The yelling could be heard from as far away as the school swamp.
‘That was fun,’ said Friday. ‘I haven’t had a good mystery to solve in ages.’
‘Since Ian left,’ said Melanie.
‘Since I promised not to cause trouble,’ said Friday. ‘I can’t wait for the Headmaster to get off probation so I can be a stickybeak again.’
Chapter 10
The Case of the Wet Boy
Several days later, Friday and Melanie were emerging from their history lesson where they had been studying the history of the bikini (that was what the class had democratically decided they were most interested in), when Nigel, a third form boy, came running towards them.
‘Barnes, Barnes!’ panted Nigel. ‘Please, you’ve got to come with me. He needs your help again.’
‘Who?’ asked Friday. Although she suspected she knew the answer. Nigel had a particularly dim-witted roommate who Friday had assisted before.
‘It’s Parker,’ said Nigel. ‘He’s in trouble.’
‘What’s he done this time?’ asked Friday.
‘He fell asleep on the polo pitch last night,’ said Nigel.
‘Really?’ said Friday. ‘I find polo boring, but I don’t find it that boring.’
‘It sounds like the type of thing I would do,’ said Melanie.
‘That’s just it,’ said Nigel. ‘It doesn’t make any sense.’
‘Didn’t it rain last night?’ said Friday. ‘There was definitely rumbling of thunder in the distance.’

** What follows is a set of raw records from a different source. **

(** The globals [error_log] (in [pipeline], with the store of records),
    [enhanced_lawyers] and [batch_counter]; the locals [cookies] and
    [token]; the browsers, the bucket and the disk, the calls of the
    search, the readings of the clock and the pauses of 1.2 seconds so
    far. *)
Record state := {
  pipeline : Pipeline.state;
  browsers : Cookies.state;
  storage : Storage.state;
  enhanced_lawyers : list nat;
  batch_counter : nat;
  cookies : json;
  token : json;
  searches : nat;
  clock_reads : nat;
  pauses : nat;
}.

(** The state when the batch file has been loaded. *)
Definition initial (lawyers_data : list (gmap string json)) : state :=
  {| pipeline := Pipeline.initial lawyers_data; browsers := Cookies.initial;
     storage := Storage.initial;
     enhanced_lawyers := []; batch_counter := 0; cookies := JNull; token := JNull;
     searches := 0; clock_reads := 0; pauses := 0 |}.

Definition set_pipeline (p : Pipeline.state) (st : state) : state :=
  {| pipeline := p; browsers := browsers st; storage := storage st;
     enhanced_lawyers := enhanced_lawyers st;
     batch_counter := batch_counter st; cookies := cookies st; token := token st;
     searches := searches st; clock_reads := clock_reads st; pauses := pauses st |}.

Definition set_browsers (b : Cookies.state) (st : state) : state :=
  {| pipeline := pipeline st; browsers := b; storage := storage st;
     enhanced_lawyers := enhanced_lawyers st;
     batch_counter := batch_counter st; cookies := cookies st; token := token st;
     searches := searches st; clock_reads := clock_reads st; pauses := pauses st |}.

Definition set_enhanced_lawyers (l : list nat) (st : state) : state :=
  {| pipeline := pipeline st; browsers := browsers st; storage := storage st;
     enhanced_lawyers := l;
     batch_counter := batch_counter st; cookies := cookies st; token := token st;
     searches := searches st; clock_reads := clock_reads st; pauses := pauses st |}.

‘It must have rained hard,’ said Nigel, ‘because Parker was soaked to the skin when they found him.’
‘Who found him?’ asked Friday.
‘The polo team,’ said Nigel. ‘They have a 6 am practice session
.’
‘That sounds very early,’ said Friday.
‘They have to practise harder because Ian has been expelled,’ said Melanie. ‘He was the best player on the team.’
‘So where is Parker now?’ asked Friday, ignoring Melanie’s reference to Ian.

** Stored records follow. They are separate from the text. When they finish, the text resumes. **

Definition set_isInitialized (b : bool) (s : State) : State :=
  {| apis := apis s; storedPlugins := storedPlugins s; items := items s;
     isInitialized := b; pluginInstances := pluginInstances s;
     nextRef := nextRef s; trace := trace s |}.

Definition set_pluginInstances (f : gset string -> gset string) (s : State) : State :=
  {| apis := apis s; storedPlugins := storedPlugins s; items := items s;
     isInitialized := isInitialized s; pluginInstances := f (pluginInstances s);
     nextRef := nextRef s; trace := trace s |}.

Definition emit (e : Event) (s : State) : State :=
  {| apis := apis s; storedPlugins := storedPlugins s; items := items s;
     isInitialized := isInitialized s; pluginInstances := pluginInstances s;
     nextRef := nextRef s; trace := trace s ++ [e] |}.

(** A new object: its identity is fresh. *)
Definition newObject (nm murl : string) (s : State) : MainAPI * State :=
  ({| ref := nextRef s; name := nm; mainUrl := murl |},
   {| apis := apis s; storedPlugins := storedPlugins s; items := items s;
      isInitialized := isInitialized s; pluginInstances := pluginInstances s;
      nextRef := S (nextRef s); trace := trace s |}).

(** The string [String.fromCharCode] returns for the code units [bytes]. *)
Definition fromCharCode (bytes : list Byte.byte) : jsstring :=
  (fun b => Byte.to_N b) <$> bytes.

(** [String.fromCharCode(...bytes)]: the spread makes every byte an argument
    of the call, and a call with more arguments than the engine accepts
    throws a RangeError ([None]). *)
Definition fromCharCodeSpread (w : World) (bytes : list Byte.byte)
  : option jsstring :=
  if (N.of_nat (length bytes) <=? argumentLimit w)%N
  then Some (fromCharCode bytes) else None.

(** [btoa] on a string of code units below 256 *)
Definition b64char (n : N) : N :=
  (if n <? 26 then 65 + n
   else if n <? 52 then 97 + (n - 26)
   else if n <? 62 then 48 + (n - 52)
   else if n =? 62 then 43 else 47)%N.

Fixpoint btoa (binary : jsstring) : jsstring :=
  match binary with
  | [] => []
  | [a] => [b64char (a / 4); b64char ((a mod 4) * 16); 61; 61]%N
  | [a; b] =>
      [b64char (a / 4); b64char ((a mod 4) * 16 + b / 16);
       b64char ((b mod 16) * 4); 61]%N
  | a :: b :: c :: rest =>
      [b64char (a / 4); b64char ((a mod 4) * 16 + b / 16);
       b64char ((b mod 16) * 4 + c / 64); b64char (c mod 64)]%N
      ++ btoa rest
  end.

(** ** core/services/jvmBridge.ts *)

Module JVMBridge.

(** What an [async] method of the bridge does: it resolves or rejects. *)
Inductive Settled (A : Type) :=
| Resolved (a : A)
| Rejected.
Arguments Resolved {A} a.
Arguments Rejected {A}.

(** [getPluginKey], also the key of the [localStorage] fallback *)
Definition getPluginKey (plugin : SitePlugin) (repositoryUrl : string) : string :=
  "plugin_" +:+ sp_internalName plugin +:+ "_" +:+ repositoryUrl.

Definition getPluginPath (w : World) (plugin : SitePlugin)
    (repositoryUrl : string) : option string :=
  if electronAPI w then ipcGetPluginPath w (sp_internalName plugin) repositoryUrl
  else None.

Definition pluginFileExists (w : World) (pluginId repositoryUrl : string) : bool :=
  if electronAPI w then ipcPluginFileExists w pluginId repositoryUrl else false.

(** A string used as a condition: [null] and the empty string are falsy. *)
Definition truthy (path : option string) : bool :=
  match path with
  | Some p => negb (bool_decide (p = ""))
  | None => false
  end.

(** [downloadPlugin(plugin, repositoryUrl)]: the path of the stored file. *)
Definition downloadPlugin (w : World) (plugin : SitePlugin)
    (repositoryUrl : string) (s : State) : Settled string * State :=
  let pluginPath := getPluginPath w plugin repositoryUrl in
  if truthy pluginPath
     && pluginFileExists w (sp_internalName plugin) repositoryUrl
  then (Resolved (default "" pluginPath), s)
  else
    let s := emit (EvDownload (sp_url plugin)) s in
    let pluginData := fetchPlugin w (sp_url plugin) in
    match pluginData with
    | DlNull | DlText [] => (Rejected, s)       (* if (!pluginData) throw *)
    | _ =>
        if electronAPI w then
          let s := emit (EvIpcSave (sp_internalName plugin) repositoryUrl) s in
          match ipcSavePluginFile w (sp_internalName plugin) repositoryUrl with
          | Some path => (Resolved path, s)
          | None => (Rejected, s)
          end
        else
          let pluginKey := getPluginKey plugin repositoryUrl in
          match pluginData with
          | DlBinary bytes =>
              match fromCharCodeSpread w bytes with
              | Some binary =>
                  let base64 := btoa binary in
                  let s := set_items <[pluginKey := base64]> s in
                  let s := set_items <[pluginKey +:+ "_type" := js "binary"]> s in
                  (Resolved pluginKey, s)
              | None => (Rejected, s)           (* the RangeError rejects *)
              end
          | DlText text =>
              let s := set_items <[pluginKey := text]> s in
              let s := set_items <[pluginKey +:+ "_type" := js "text"]> s in
              (Resolved pluginKey, s)
          | DlNull => (Rejected, s)
          end
    end.

Definition initializeBridge (s : State) : State :=
  if isInitialized s then s
  else set_isInitialized true (emit EvHealth s).

(** [loadPlugin(plugin, repositoryUrl)] *)
Definition loadPlugin (w : World) (plugin : SitePlugin) (repositoryUrl : string)
    (s : State) : Settled bool * State :=
  let s := initializeBridge s in
  if negb (isInitialized s) then (Resolved false, s)
  else
    match downloadPlugin w plugin repositoryUrl s with
    | (Rejected, s) => (Resolved false, s)          (* catch: return false *)
    | (Resolved filePath, s) =>
        let s := emit (EvRpcLoad filePath (sp_internalName plugin) repositoryUrl) s in
        match rpcLoad w filePath (sp_internalName plugin) repositoryUrl with
        | RpcAborted => (Rejected, s)           (* rethrown as a time-out *)
        | RpcFailed => (Resolved false, s)
        | RpcReplied success => (Resolved success, s)
        end
    end.

(** [unloadPlugin(pluginId)]: the body is
    [this.pluginInstances.delete(pluginId)] under a TODO; no request is
    sent to the sidecar. *)
Definition unloadPlugin (pluginId : string) (s : State) : State :=
  set_pluginInstances (fun m => m ∖ {[pluginId]}) s.

End JVMBridge.

(** ** core/services/pluginLoader.ts *)

Module PluginLoader.

Definition PLUGIN_CODE_STORAGE_PREFIX : string := "plugin_code_".

Definition codeKey (internalName repositoryUrl : string) : string :=
  PLUGIN_CODE_STORAGE_PREFIX +:+ internalName +:+ "_" +:+ repositoryUrl.

(** [JSON.parse] of the stored item, [[]] when it is absent or unreadable *)
Definition getStoredPlugins (s : State) : list PluginMetadata :=
  default [] (storedPlugins s).

Definition savePluginMetadata (plugin : PluginMetadata) (s : State) : State :=
  let plugins := getStoredPlugins s in
  let index :=
    list_find (fun p => internalName p = internalName plugin
                        /\ repositoryUrl p = repositoryUrl plugin) plugins in
  let plugins :=
    match index with
    | Some (index, _) => <[index := plugin]> plugins    (* index >= 0 *)
    | None => plugins ++ [plugin]
    end in
  set_storedPlugins (Some plugins) s.

Definition removePluginMetadata (internalName' repositoryUrl' : string)
    (s : State) : State :=
  let plugins := getStoredPlugins s in
  let filtered :=
    List.filter (fun p => negb (bool_decide (internalName p = internalName'
                                             /\ repositoryUrl p = repositoryUrl')))
      plugins in
  let s := set_storedPlugins (Some filtered) s in
  set_items (delete (codeKey internalName' repositoryUrl')) s.

Definition storePluginCode (internalName repositoryUrl : string)
    (code : jsstring) (s : State) : State :=
  set_items <[codeKey internalName repositoryUrl := code]> s.

Definition getStoredPluginCode (internalName repositoryUrl : string)
    (s : State) : option jsstring :=
  items s !! codeKey internalName repositoryUrl.

Inductive Stage := download | parse | execute | validate | register.

(** The [message] and [details] of an error are diagnostic text built
    from the inputs; the embedding keeps the [stage]. *)
Record PluginLoadError := { stage : Stage }.

Record LoadResult := {
  success : bool;
  error : option PluginLoadError
}.

Definition succeeded : LoadResult := {| success := true; error := None |}.

Definition failed (st : Stage) : LoadResult :=
  {| success := false; error := Some {| stage := st |} |}.

(** The character class of line 137:
    [[\x00-\x08\x0B-\x0C\x0E-\x1F\x7F-\x9F]] *)
Definition binaryChar (c : N) : bool :=
  ((c <=? 8) || ((11 <=? c) && (c <=? 12)) || ((14 <=? c) && (c <=? 31))
   || ((127 <=? c) && (c <=? 159)))%N.

(** The number that a length is. *)
Definition lengthNumber {X : Type} (l : list X) : float :=
  PrimFloat.of_uint63 (Uint63Axioms.of_Z (Z.of_nat (length l))).

(** The closure [isBinary] of lines 129-140; [isBinaryFile] is the
    variable it captures.  [match] yields [null] when nothing matches. *)
Definition isBinary (isBinaryFile : bool) (text : jsstring) : bool :=
  if isBinaryFile then true
  else if startsWith text (js "PK") then true
  else if startsWith text [100; 101; 120; 10]%N then true      (* 'dex\n' *)
  else
    let first100 := substring0 (Nat.min 100 (length text)) text in
    let binaryChars := List.filter binaryChar first100 in
    match binaryChars with
    | [] => false
    | _ :: _ =>
        if (lengthNumber first100 * 0.1 <? lengthNumber binaryChars)%float
        then true else false
    end.

(** How lines 93-125 end: the install is over with an error of the given
    stage, or it goes on with the code and the flag [isBinaryFile]. *)
Inductive Resolution :=
| Fails (st : Stage)
| Proceeds (code : jsstring) (isBinaryFile : bool).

‘He’s in sick bay, being treated for hypothermia,’ said Nigel.
‘I would have thought he’d be happy about that,’ said Friday. ‘He likes lying around doing nothing.’
‘Yes, but he’s got an assignment due today,’ said Nigel.
‘Not with Mr Spencer?’ asked Friday.
‘It is with Mr Spencer,’ said Nigel. ‘And you know how much he hates Parker.’
Friday nodded. The answer was a lot. ‘But I thought all marks were determined by VP Pete’s self-assessment scheme now?’ said Friday.
‘Mr Spencer did give Parker a chance to do a self-assessment,’ said Nigel.
‘What happened?’ asked Friday.
‘He failed himself,’ said Nigel.
‘Why?’ asked Friday.
‘Honesty,’ said Nigel. ‘Parker said he knew better than anyone that he had no idea about chemistry.’
‘So not only is Parker seriously ill,’ said Friday, ‘there’s a good chance he will have to repeat chemistry.’
‘That would make him seriously ill just to consider,’ said Melanie.
‘Please, Barnes, you’ve got to help him,’ said Nigel. ‘I think Parker has been the victim of some sort of mischief. There must be a reason he was out on the pitch in the pouring rain. I know he’s stupid, but he’s not that stupid.’
‘It does sound like a prank gone wrong,’ said Friday.
‘If you do help,’ said Nigel, ‘I’m sure Parker will pay you. In fact, I’ll pay you. I’ll let you steal anything you like that belongs to him from our room.’
‘Has he got anything I’d want?’ asked Friday.
‘He’s got a lot of Batman comics,’ said Nigel.
‘Not interested,’ said Friday.
‘A genuine limited-edition double-ended light sabre,’ said Nigel.